ROE or return on equity is a useful tool to assess how effectively a company can generate returns on the investment it received from its shareholders. In short, ROE shows the profit each dollar generates with respect to its shareholder investments.

Check out our latest analysis for Global Health

How To Calculate Return On Equity?

Return on equity can be calculated by using the formula:

Return on Equity = Net Profit (from continuing operations) ÷ Shareholders' Equity

So, based on the above formula, the ROE for Global Health is:

17% = ₹4.8b ÷ ₹29b (Based on the trailing twelve months to June 2024).
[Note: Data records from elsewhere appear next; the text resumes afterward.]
(* ===== verification/Endpoint.v ===== *)
(** The client's relay endpoint: the controller of [src/src/endpoint.rs].

    Which address is in use, which ones DNS offers, which one is committed as good, and when
    to query and to switch.  The resolver, the wall clock and the state files are those of
    the environment; whether a cache file is configured is a flag.  An [Err] is [None]. *)
From stdpp Require Import strings.
From S2P Require Import Prelude Util Text Ip EndpointState EndpointCache Types World Config.

Definition MIN_PROMOTION_DATA_PACKETS : Z := 3.

Inductive EndpointSpec :=
| Literal (a : SocketAddr)
| Hostname (name : list Z) (port : Z).
Definition spec_port (s : EndpointSpec) : Z := match s with Literal a => a.2 | Hostname _ port => port end.
Definition spec_is_dynamic (s : EndpointSpec) : bool := match s with Literal _ => false | Hostname _ _ => true end.
Definition spec_hostname (s : EndpointSpec) : option (list Z) :=
  match s with Literal _ => None | Hostname name _ => Some name end.

Record EndpointOptions := mkEndpointOptions {
  op_allow_private : bool;
  op_cache_file : bool;
  op_bootstrap : option Ipv4Addr;
  op_backoff_min_ms : Z;
  op_backoff_max_ms : Z;
  op_fallback : LastGoodFallbackPolicy }.

(** * Backoff *)
Record Backoff := mkBackoff { bk_failures : Z; bk_not_before : Z; bk_min : Z; bk_max : Z }.
Definition Backoff_new (min_ms max_ms : Z) : Backoff := mkBackoff 0 0 (Z.max min_ms 1) (Z.max max_ms (Z.max min_ms 1)).
Definition backoff_ready (b : Backoff) (now : Z) : bool := bk_not_before b <=? now.
Definition backoff_on_failure (b : Backoff) (now : Z) : Io (Z * Backoff) :=
  let base := Z.min (saturating_mul 64 (bk_min b) (Z.shiftl 1 (Z.min (bk_failures b) 20))) (bk_max b) in
  let jitter_span := base / 2 in
  jitter ← (if jitter_span =? 0 then mret 0 else r ← fast_random_u32; mret (r mod (jitter_span + 1)));
  let lo := Z.min (bk_min b) (bk_max b) in
  let hi := saturating_add 64 (bk_max b) (bk_max b / 4) in
  let delay := Z.min (Z.max ((base - base / 4) +⟨64⟩ jitter) lo) hi in
  mret (delay, mkBackoff (saturating_add 32 (bk_failures b) 1) (saturating_add 64 now delay) (bk_min b) (bk_max b)).
Definition backoff_on_success (b : Backoff) : Backoff := mkBackoff 0 0 (bk_min b) (bk_max b).
Definition backoff_on_pending_success (b : Backoff) (now : Z) : Backoff :=
  mkBackoff 0 (saturating_add 64 now (bk_min b)) (bk_min b) (bk_max b).

Inductive CycleReason := Startup | AttemptFailed | SessionLost | Forced | ProbationExpired | OperatorRollback.
#[export] Instance CycleReason_eq_dec : EqDecision CycleReason.
Proof. solve_decision. Defined.
(** The reason given in [why] only reaches the log. *)
Record Switch := mkSwitch { sw_from : SocketAddr; sw_to : SocketAddr }.

Record Probation := mkProbation {
  pb_candidate : Ipv4Addr;
  pb_rollback : Ipv4Addr;
  pb_authenticated_at : Z;
  pb_direct_return : bool;
  pb_rollback_at : option Z;
  pb_rollback_authorized : bool;
  pb_first_data : option Z;
  pb_last_data : option Z;
  pb_data_packets : Z }.
Definition set_pb_candidate (v : Ipv4Addr) (r : Probation) : Probation :=
  mkProbation v (pb_rollback r) (pb_authenticated_at r) (pb_direct_return r) (pb_rollback_at r)
    (pb_rollback_authorized r) (pb_first_data r) (pb_last_data r) (pb_data_packets r).
Definition set_pb_rollback (v : Ipv4Addr) (r : Probation) : Probation :=
  mkProbation (pb_candidate r) v (pb_authenticated_at r) (pb_direct_return r)
    (pb_rollback_at r) (pb_rollback_authorized r) (pb_first_data r) (pb_last_data r)
    (pb_data_packets r).
Definition set_pb_authenticated_at (v : Z) (r : Probation) : Probation :=
  mkProbation (pb_candidate r) (pb_rollback r) v (pb_direct_return r) (pb_rollback_at r)
    (pb_rollback_authorized r) (pb_first_data r) (pb_last_data r) (pb_data_packets r).
Definition set_pb_direct_return (v : bool) (r : Probation) : Probation :=
  mkProbation (pb_candidate r) (pb_rollback r) (pb_authenticated_at r) v (pb_rollback_at r)
    (pb_rollback_authorized r) (pb_first_data r) (pb_last_data r) (pb_data_packets r).
Definition set_pb_rollback_at (v : option Z) (r : Probation) : Probation :=
  mkProbation (pb_candidate r) (pb_rollback r) (pb_authenticated_at r) (pb_direct_return r) v
    (pb_rollback_authorized r) (pb_first_data r) (pb_last_data r) (pb_data_packets r).
Definition set_pb_rollback_authorized (v : bool) (r : Probation) : Probation :=
  mkProbation (pb_candidate r) (pb_rollback r) (pb_authenticated_at r) (pb_direct_return r)
    (pb_rollback_at r) v (pb_first_data r) (pb_last_data r) (pb_data_packets r).
Definition set_pb_first_data (v : option Z) (r : Probation) : Probation :=
  mkProbation (pb_candidate r) (pb_rollback r) (pb_authenticated_at r) (pb_direct_return r)
    (pb_rollback_at r) (pb_rollback_authorized r) v (pb_last_data r) (pb_data_packets r).
Definition set_pb_last_data (v : option Z) (r : Probation) : Probation :=
  mkProbation (pb_candidate r) (pb_rollback r) (pb_authenticated_at r) (pb_direct_return r)
    (pb_rollback_at r) (pb_rollback_authorized r) (pb_first_data r) v (pb_data_packets r).
Definition set_pb_data_packets (v : Z) (r : Probation) : Probation :=
  mkProbation (pb_candidate r) (pb_rollback r) (pb_authenticated_at r) (pb_direct_return r)
    (pb_rollback_at r) (pb_rollback_authorized r) (pb_first_data r) (pb_last_data r) v.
The 'return' is the profit over the last twelve months. So, this means that for every ₹1 of its shareholder's investments, the company generates a profit of ₹0.17.

What Is The Relationship Between ROE And Earnings Growth?
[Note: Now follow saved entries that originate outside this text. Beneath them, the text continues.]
(* ===== verification/EndpointInv.v ===== *)
(** The endpoint controller's invariant ([src/src/endpoint.rs]): every operation keeps it and
    returns, for every answer of the resolver, the clocks and the file system; and every
    state file it writes is readable. *)
From stdpp Require Import strings.
From S2P Require Import Prelude Util Text Ip EndpointState EndpointCache Types World Config Endpoint.

(** * What a parsed state file guarantees *)
Lemma dec_value_nonneg acc l v : 0 ≤ acc → dec_value acc l = Some v → 0 ≤ v.
Proof.
  revert acc. induction l as [|c l IH]; intros acc Ha E; cbn in E; [by injection E as <-|].
  destruct (is_digit c) eqn:Ed; [|done]. eapply IH; [|exact E]. unfold is_digit in Ed. lia.
Qed.
Lemma parse_uint_range w s v : parse_uint w s = Some v → is_u w v.
Proof.
  unfold parse_uint. destruct s as [|c r]; [done|]. destruct (dec_value _ _) as [v'|] eqn:E; [|done].
  destruct (Z.ltb_spec v' (2 ^ w)); [|done]. intros [= <-]. split; [by eapply dec_value_nonneg in E|done].
Qed.
Lemma parse_octet_range s v : parse_octet s = Some v → is_byte v.
Proof.
  unfold parse_octet. destruct (_ || _); [done|]. destruct (_ && _); [done|].
  destruct (dec_value _ _) as [v'|] eqn:E; [|done]. destruct (Z.ltb_spec v' 256); [|done]. intros [= <-].
  apply dec_value_nonneg in E; [|done]. unfold is_u. lia.
Qed.
Lemma parse_ipv4_ok s o : parse_ipv4 s = Some o → v4_ok o.
Proof.
  unfold parse_ipv4. destruct (Z.eqb_spec (zlen (split_on 46 s)) 4) as [El|]; [|done].
  intros E%mapM_Some. split.
  - clear El. induction E as [|x y l k Hxy _ IH]; constructor; [by eapply parse_octet_range|done].
  - apply Forall2_length in E. lia.
Qed.

Definition addr_ok (allow_private : bool) (ip : Ipv4Addr) : Prop := v4_ok ip ∧ check_endpoint_ip ip allow_private = true.

Lemma parse_state_ip_ok s ap ip : parse_state_ip s ap = Some ip → addr_ok ap ip.
Proof.
  unfold parse_state_ip. destruct (parse_ipv4 s) as [o|] eqn:E; [|done]. destruct (negb _); [done|].
  destruct (check_endpoint_ip o ap) eqn:Ec; [|done]. intros [= <-]. split; [by eapply parse_ipv4_ok|done].
Qed.
Lemma parse_state_uint_ok w s v : parse_state_uint w s = Some v → is_u w v.
Proof. unfold parse_state_uint. destruct (parse_uint w s) eqn:E; [|done]. case_bool_decide; [|done]. intros [= <-]. by eapply parse_uint_range. Qed.

Lemma parse_entry_ok ap now es l e : 0 ≤ now → parse_entry ap now es l = Some e →
  entry_ok ap now e ∧ entry_key e ∉ entry_key <$> es.
Proof.
  intros Hnow E. unfold parse_entry in E. apply bind_Some in E as (raw & _ & E).
  destruct (split_on 124 raw) as [|f0 [|f1 [|f2 [|f3 [|f4 [|]]]]]]; try done.
  apply bind_Some in E as (cand & Hc%parse_state_ip_ok & E). apply bind_Some in E as (ch & Hch%parse_state_uint_ok & E).
  apply bind_Some in E as (nb & Hnb%parse_state_uint_ok & E). apply bind_Some in E as (lu & Hlu%parse_state_uint_ok & E).
  destruct (Z.eqb_spec ch 0); [done|]. destruct (Z.ltb_spec (saturating_add 64 now 300) lu); [done|].
  destruct (_ || _) eqn:Eo; [done|]. apply orb_false_iff in Eo as [Eo1 Eo2]. unfold saturating_sub in Eo2.
  apply bind_Some in E as (set & Hset%mapM_Some & E). destruct (_ || _) eqn:Es; [done|].
  apply orb_false_iff in Es as [[Es1 Es2]%orb_false_iff Es3].
  apply negb_false_iff, bool_decide_eq_true in Es1. apply bool_decide_eq_false in Es2. apply Nat.ltb_ge in Es3.
  destruct (existsb _ _) eqn:Ex; [done|]. injection E as <-.
  assert (Forall (addr_ok ap) set) as Hs.
  { clear -Hset. induction Hset as [|x y l k Hxy _ IH]; constructor; [by eapply parse_state_ip_ok|done]. }
  split.
  - destruct Hc. unfold is_u in *. constructor; cbn; try done.
    + split; [lia|]. unfold is_u. lia.
    + rewrite (proj2 (Z.ltb_ge nb lu)) in Eo2 by lia. lia.
    + split; [|done]. rewrite Es1. apply canonical_props. eapply Forall_impl; [exact Hs|]. by intros ? [? _].
  - intros (e & Hk & He)%list_elem_of_fmap. assert (existsb (λ e, bool_decide (is_entry cand set e)) es = true) as Hy; [|congruence].
    apply existsb_exists. exists e. split; [by apply list_elem_of_In|]. apply bool_decide_eq_true.
    by apply (is_entry_key (cand, set)).
Qed.
Lemma parse_entries_ok ap now es ls es' : 0 ≤ now → parse_entries ap now es ls = Some es' →
  ledger_ok es → Forall (entry_ok ap now) es →
  ledger_ok es' ∧ Forall (entry_ok ap now) es' ∧ length es' = (length es + length ls)%nat.
Proof.
  intros Hnow. revert es. induction ls as [|l ls IH]; intros es E Hl He; cbn in E.
  { injection E as <-. split_and!; [done|done|cbn; lia]. }
  apply bind_Some in E as (e & [Hok Hk]%parse_entry_ok & E); [|done].
  destruct (IH _ E) as (H1 & H2 & H3).
  - unfold ledger_ok. rewrite fmap_app. apply NoDup_app. split_and!; [done| |apply NoDup_singleton].
    intros k Hk' ->%list_elem_of_singleton. done.
  - apply Forall_app_2; [done|by constructor].
  - split_and!; [done|done|]. rewrite H3, length_app. cbn. lia.
Qed.
Lemma parse_state_ok bytes host port cap ap now st : 0 ≤ now →
  parse_fallback_state bytes host port cap ap now = Some st → state_ok ap cap now st.
Proof.
  intros Hnow E. unfold parse_fallback_state in E. destruct (negb _); [done|]. destruct (_ || _); [done|].
  destruct (split_on _ _) as [|l0 [|l1 [|l2 [|l3 [|l4 [|l5 ls]]]]]]; try done.
  destruct (Nat.ltb_spec MAX_BUDGET_ENTRIES (length ls)); [done|]. destruct (negb _); [done|].
  apply bind_Some in E as (? & _ & E). destruct (negb _); [done|].
  apply bind_Some in E as (? & _ & E). destruct (negb _); [done|].
  apply bind_Some in E as (? & _ & E). destruct (negb _); [done|].
  apply bind_Some in E as (? & _ & E). apply bind_Some in E as (tok & Ht%parse_state_uint_ok & E).
  destruct (Z.ltb_spec cap tok); [done|].
  apply bind_Some in E as (? & _ & E). apply bind_Some in E as (upd & Hu%parse_state_uint_ok & E).
  destruct (Z.ltb_spec (saturating_add 64 now 300) upd); [done|].
  apply bind_Some in E as (es & Hes & E). injection E as <-. unfold is_u in *.
  destruct (parse_entries_ok ap now [] ls es Hnow Hes) as (Hl1 & Hl2 & Hl3); [apply NoDup_nil_2|constructor|].
  constructor; cbn; try done; unfold is_u; try lia. cbn in Hl3. lia.
Qed.
Lemma state_ok_new ap policy now : policy_ok policy → 0 ≤ now < 2 ^ 64 - 300 → state_ok ap (fp_global_capacity policy) now (FallbackState_new (fp_global_capacity policy) now).
Proof.
  intros [_ _ _ Hc] Hn. constructor; cbn; [unfold is_u; lia|unfold saturating_add; lia|apply NoDup_nil_2|constructor|].
  unfold MAX_BUDGET_ENTRIES. lia.
Qed.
We have already established that ROE serves as an efficient profit-generating gauge for a company's future earnings. Based on how much of its profits the company chooses to reinvest or "retain", we are then able to evaluate a company's future ability to generate profits. Generally speaking, other things being equal, firms with a high return on equity and profit retention, have a higher growth rate than firms that don’t share these attributes.

A Side By Side comparison of Global Health's Earnings Growth And 17% ROE

To start with, Global Health's ROE looks acceptable. Especially when compared to the industry average of 12% the company's ROE looks pretty impressive. This probably laid the ground for Global Health's significant 42% net income growth seen over the past five years. We reckon that there could also be other factors at play here. For instance, the company has a low payout ratio or is being managed efficiently.

We then compared Global Health's net income growth with the industry and we're pleased to see that the company's growth figure is higher when compared with the industry which has a growth rate of 29% in the same 5-year period.

past-earnings-growth
NSEI:MEDANTA Past Earnings Growth October 21st 2024

Earnings growth is a huge factor in stock valuation. The investor should try to establish if the expected growth or decline in earnings, whichever the case may be, is priced in. This then helps them determine if the stock is placed for a bright or bleak future. One good indicator of expected earnings growth is the P/E ratio which determines the price the market is willing to pay for a stock based on its earnings prospects. So, you may want to check if Global Health is trading on a high P/E or a low P/E, relative to its industry.

Is Global Health Making Efficient Use Of Its Profits?

Global Health doesn't pay any regular dividends to its shareholders, meaning that the company has been reinvesting all of its profits into the business. This is likely what's driving the high earnings growth number discussed above.

Conclusion

In total, we are pretty happy with Global Health's performance. Specifically, we like that the company is reinvesting a huge chunk of its profits at a high rate of return. This of course has caused the company to see substantial growth in its earnings. That being so, a study of the latest analyst forecasts show that the company is expected to see a slowdown in its future earnings growth. Are these analysts expectations based on the broad expectations for the industry, or on the company's fundamentals? Click here to be taken to our analyst's forecasts page for the company.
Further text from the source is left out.